Raptors' best chance: 76ers' coach Doc Rivers owns three blown 3-1 leads

Apr 24 2022, 6:57 pm

Philadelphia 76ers head coach Doc Rivers has earned his recognition as one of the NBA’s most storied teachers.

He’s won an NBA championship in 2008 with the Boston Celtics, won a Coach of the Year Award, and been on the winning side of 1043 regular season games, good enough for ninth most all-time.

He’s been a staple of the league for over two decades as a coach following a 13-year playing career and was honoured as one of the league’s top-15 coaches of all-time earlier this season.

But is he known as a playoff closer? Maybe not quite.

In NBA history, 13 teams have overcome a 3-1 playoff series deficit.

Three of those teams that blew the lead were coached by Doc Rivers, making him the only coach in history to pull off three collapses of that proportion.

Of course, his current lead of 3-1 over the Toronto Raptors started out as a 3-0 lead before Toronto came back with a win Saturday to extend the series at least one more game.

No team in NBA history has come back from down 3-0, with an 0-143 record. Just three of those teams have forced a game seven, which the Raptors are still two wins away from.

The history and odds of Toronto pulling off such a comeback are massive. But they’re a little bit better than they were two days ago.

“Somebody’s got to do it,” Raptors coach Nick Nurse told reporters this week about the possibility of a four-game comeback.

Here’s a look back at each of those blown 3-1 leads from Rivers:

2003: Orlando vs. Detroit

Rivers was in year four as an NBA coach when he blew his first 3-1 lead.

Rivers’ Magic had been bounced out of the first round of the playoffs in both 2001 and 2002 but looked set to win their first playoff series since 1996 the following year.

The Magic won Game 1 at Detroit by a tight 89-84 margin before dropping Game 2 89-77. Wins at home in Game 3 and 4 seemed to set up the Magic for success.

But an ugly 98-67 loss in Game 5 by the Magic set the wheels in motion for the collapse, with the Magic losing Game 6 and 7 by 15 points each.

Tracy McGrady led the Magic in scoring in each playoff game that year, including a pair of 40-point plus performances in Game 1 and 2.

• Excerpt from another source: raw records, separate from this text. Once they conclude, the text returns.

(** * Image2TextArt: the Electron shell around the conversion engine

    A shallow embedding of the JavaScript sources

      - [electron-gui/main.js]            (main process: result cache, IPC handlers)
      - [electron-gui/src/js/app.js]      (renderer: [AsciiArtGenerator])
      - [electron-gui/src/js/settings.js] (renderer: quick presets)

    JavaScript strings are carried as Rocq [string]s (the UTF-8 bytes of a
    well-formed string; every pattern the sources search for is ASCII, so it
    matches at the same places).  Objects are association lists in property
    insertion order, which is the order [JSON.stringify] and the spread
    operator observe. *)

From Stdlib Require Import List String Ascii ZArith NArith Lia Bool Arith.
From Stdlib Require Import DecimalString.
Import ListNotations.

Open Scope string_scope.

(* ------------------------------------------------------------------------- *)
(** ** Strings *)

Module Str.

(** [s.startsWith(p)] *)
Fixpoint starts_with (p s : string) : bool :=
  match p with
  | EmptyString => true
  | String a p' =>
      match s with
      | EmptyString => false
      | String b s' => Ascii.eqb a b && starts_with p' s'
      end
  end.
(** * The product scraper of [scraper/src/scraper_core.py]

    A shallow embedding of the class [ProductScraper]: configuration
    loading, the selector micro-language, field extraction, pagination,
    product-id generation, the two-phase [scrape] loop and [get_results].

    Conventions of the embedding.
    - A Python [str] is a [string] whose characters are read as the code
      points 0..255; the character classes of [re] and [str.strip] are
      given for that range.
    - [self.products] and [self.errors] are fields of the state record
      [Scraper], threaded explicitly through every method.
    - What lies outside the file is taken as given: the interpreter
      (string hash, iteration order of a [set]), [urllib.parse], the HTTP
      client together with the HTML parser.  Each is a record of
      functions; the methods are defined in a section over them.
    - A call that can raise is a computation in [string + A]: [inl]
      carries [str(e)] of the exception.  A [try ... except Exception]
      block is such a computation, run by the handler of the [except];
      what no handler catches ends the method as [Raised]. *)

From Stdlib Require Import List String Ascii ZArith NArith Bool Lia DecimalString.
Import ListNotations.
Open Scope string_scope.
Open Scope list_scope.

Set Implicit Arguments.

(** ** Python strings *)

Module PyStr.

Definition code (c : ascii) : N := N_of_ascii c.

Definition between (lo hi : N) (c : ascii) : bool :=
  ((lo <=? code c) && (code c <=? hi))%N.

Definition cp (n : N) (c : ascii) : bool := (code c =? n)%N.

(** [A-Za-z0-9] *)
Definition ascii_alnum (c : ascii) : bool :=
  between 48 57 c || between 65 90 c || between 97 122 c.

(** The characters 128..255 for which [str.isalnum] holds: the letters,
    the feminine and masculine ordinals, micro, the superscript digits
    and the vulgar fractions. *)
Definition latin1_alnum (c : ascii) : bool :=
  cp 170 c || cp 178 c || cp 179 c || cp 181 c || cp 185 c || cp 186 c
  || between 188 190 c || between 192 214 c || between 216 246 c
  || between 248 255 c.

(** [\w] of a [str] pattern: alphanumeric or underscore. *)
Definition re_word (c : ascii) : bool :=
  ascii_alnum c || cp 95 c || latin1_alnum c.

(** [\d] of a [str] pattern: the decimal digits. *)
Definition re_digit (c : ascii) : bool := between 48 57 c.

(** [\s], and the characters removed by [str.strip()]. *)
Definition isspace (c : ascii) : bool :=
  between 9 13 c || between 28 32 c || cp 133 c || cp 160 c.

(** The class [[A-Za-z0-9_-]]. *)
Definition ascii_id_char (c : ascii) : bool :=
  ascii_alnum c || cp 95 c || cp 45 c.

Fixpoint map (f : ascii -> ascii) (s : string) : string :=
  match s with
  | EmptyString => EmptyString
  | String c s' => String (f c) (map f s')
  end.

Fixpoint filter (p : ascii -> bool) (s : string) : string :=
  match s with
  | EmptyString => EmptyString
  | String c s' => if p c then String c (filter p s') else filter p s'
  end.
(** What a rejection does, for an admin in session and a stored request. *)
Lemma reject_attendance_run :
  forall (w : World) (session : Session) (remarks : option str)
         (approval_id aid : Z) (approval : AttendanceApproval.t) (admin : Admin.t),
    pk_ok (db w) = true ->
    admin_id session = Some aid ->
    find (fun a => AttendanceApproval.id a =? approval_id)
         (attendance_approval (db w)) = Some approval ->
    find (fun a => Admin.id a =? aid) (admins (db w)) = Some admin ->
    exists w' approval',
      reject_attendance session remarks approval_id w
      = Done (Redirect "admin.dashboard") w'
      /\ find (fun a => AttendanceApproval.id a =? approval_id)
              (attendance_approval (db w')) = Some approval'
      /\ AttendanceApproval.status approval' = py "Rejected"
      /\ AttendanceApproval.approved_by approval' = Some (Admin.id admin)
      /\ AttendanceApproval.approved_at approval'
         = Some (clock_utcnow (env w) (ticks w))
      /\ AttendanceApproval.remarks approval'
         = Some (match remarks with Some r => r | None => py "Rejected by admin" end)
      /\ (forall a,
             attendance_first (db w) (AttendanceApproval.employee_id approval)
                              (AttendanceApproval.date approval) = Some a ->
             exists a',
               attendance_first (db w') (AttendanceApproval.employee_id approval)
                                (AttendanceApproval.date approval) = Some a'
               /\ pending a' = no_pending /\ slots a' = slots a)
      /\ map slots (attendance (db w')) = map slots (attendance (db w)).
Proof.
  intros w session remarks approval_id aid approval admin Hpk Hs Hap Had.
  unfold reject_attendance. run_monad. rewrite Hs, Hap. cbn. rewrite Had. cbn.
  pose proof (pk_ok_unique _ Hpk) as Hua.
  assert (Hid : AttendanceApproval.id approval = approval_id).
  { apply find_some in Hap as [_ E]. now apply Z.eqb_eq in E. }
  set (approval' := AttendanceApproval.decide approval _ _ _ _).
  eexists. exists approval'. split; [reflexivity|]. cbn.
  assert (Hfind : find (fun a => AttendanceApproval.id a =? approval_id)
                       (update_approval approval' (attendance_approval (db w)))
                  = Some approval').
  { rewrite update_approval_put.
    apply find_put with (a := approval); auto.
    cbn. rewrite Hid. apply Z.eqb_refl. }
  unfold attendance_first. cbn.
  destruct (find _ (attendance (db w))) as [a|] eqn:Ha; cbn.
  - repeat split; auto.
    + intros a0 H0. injection H0 as <-. exists (clear_pending a). repeat split.
      apply (@find_put _ Attendance.id _ _ a (clear_pending a)); auto.
      apply find_some in Ha as [_ E]. exact E.
    + apply (@put_view _ Attendance.id _ slots _ a (clear_pending a)); auto.
      now apply find_some in Ha as [I _].
  - repeat split; auto. intros a0 H0. discriminate.
Qed.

2015: LA Clippers vs.  Houston

Rivers seemed to shake off the 2003 collapse and was able to find considerable postseason success. He’d gone 62-50 in the playoffs and made it to two NBA Finals with the Boston Celtics, winning one. His 2014-15 Clippers won 56 regular season games, and knocked off the defending champion San Antonio Spurs in seven games in the first round of the playoffs.

But then everything fell apart. Facing off against a Houston Rockets team led by a current 76er in James Harden, Doc’s Clippers couldn’t close things out.

Like that ’03 Magic team, they won Game 1 on the road and 3 and 4 at home. But it wasn’t all that close once the Rockets got going, with winning margins of 21, 12, and 13 in the series’ final three games. The Clippers entered the fourth quarter of Game 6 up 92-79, but a 40-15 fourth quarter run from Houston provided the fuel for one of the league’s most epic comebacks.

2020: LA Clippers vs. Denver

Ah, bubble basketball.

Back in the early days of the COVID-19 pandemic, the NBA’s bubble in Orlando was the host for the entire league from August to the NBA Finals in November.

Rivers’ Clippers transformed immensely during his time in LA, going from the “Lob City” days of Blake Griffin and Chris Paul to the new blood of Kawhi Leonard and Paul George leading the squad. The Clippers once again looked like they could be an NBA contender and took — you guessed it — games 1, 3, and 4 in their second-round series against Denver.

But Nikola Jokic and Jamal Murray came to play in the final three games of the series, including a 40-point performance from Murray in Game 7. That marked the end for Doc Rivers in LA, as he was fired less than two weeks after the series ended.